[Available records Boundary: Start]
(* ===== verification/Modals.v ===== *)
(** * The key dialogs (src/ui/src/components/keys/CreateKeyModal.tsx, DeleteKeyModal.tsx)

    Two state machines over the user's actions and the settlement of the one request
    each can have in flight. *)

From Stdlib Require Import String.
From S2P Require Import Prelude JsNumber JsString JsText View Format ApiTypes Keys Session Stores KeyHooks.
Import Format Validation Session.Api Stores.Fresh KeyHooks.KeyHooks.

Module CreateKeyModal.

Definition SHOWN_ONCE_WARNING_PRE : jsstr :=
  js "Save this secret key somewhere safe and accessible. For security reasons, ".
Definition SHOWN_ONCE_WARNING_EMPHASIS : jsstr := js "you won't be able to view it again.".
Definition SHOWN_ONCE_WARNING_POST : jsstr :=
  js " If you lose it, you'll need to generate a new one.".

Section modal.
Context `{U : Unicode}.

(** The fields of an answer whose body is not a created key are [undefined]. *)
Record CreateResult := { result_id : option jsstr; result_key : option jsstr }.

Record Modal := {
  open : bool;
  alias : jsstr;
  duration : jsstr;
  team : jsstr;
  aliasError : option jsstr;
  durationError : option jsstr;
  formError : option jsstr;
  result : option CreateResult;
  teams : list Team;
  inflight : option CreateKeyBody;
  copy_state : Copy.CopyState
}.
[Available records Boundary: End]
**Exercise brief**. The response has to give back every record verbatim.

**Solution below**.
(* ===== verification/Modals.v ===== *)
(** * The key dialogs (src/ui/src/components/keys/CreateKeyModal.tsx, DeleteKeyModal.tsx)

    Two state machines over the user's actions and the settlement of the one request
    each can have in flight. *)

From Stdlib Require Import String.
From S2P Require Import Prelude JsNumber JsString JsText View Format ApiTypes Keys Session Stores KeyHooks.
Import Format Validation Session.Api Stores.Fresh KeyHooks.KeyHooks.

Module CreateKeyModal.

Definition SHOWN_ONCE_WARNING_PRE : jsstr :=
  js "Save this secret key somewhere safe and accessible. For security reasons, ".
Definition SHOWN_ONCE_WARNING_EMPHASIS : jsstr := js "you won't be able to view it again.".
Definition SHOWN_ONCE_WARNING_POST : jsstr :=
  js " If you lose it, you'll need to generate a new one.".

Section modal.
Context `{U : Unicode}.

(** The fields of an answer whose body is not a created key are [undefined]. *)
Record CreateResult := { result_id : option jsstr; result_key : option jsstr }.

Record Modal := {
  open : bool;
  alias : jsstr;
  duration : jsstr;
  team : jsstr;
  aliasError : option jsstr;
  durationError : option jsstr;
  formError : option jsstr;
  result : option CreateResult;
  teams : list Team;
  inflight : option CreateKeyBody;
  copy_state : Copy.CopyState
}.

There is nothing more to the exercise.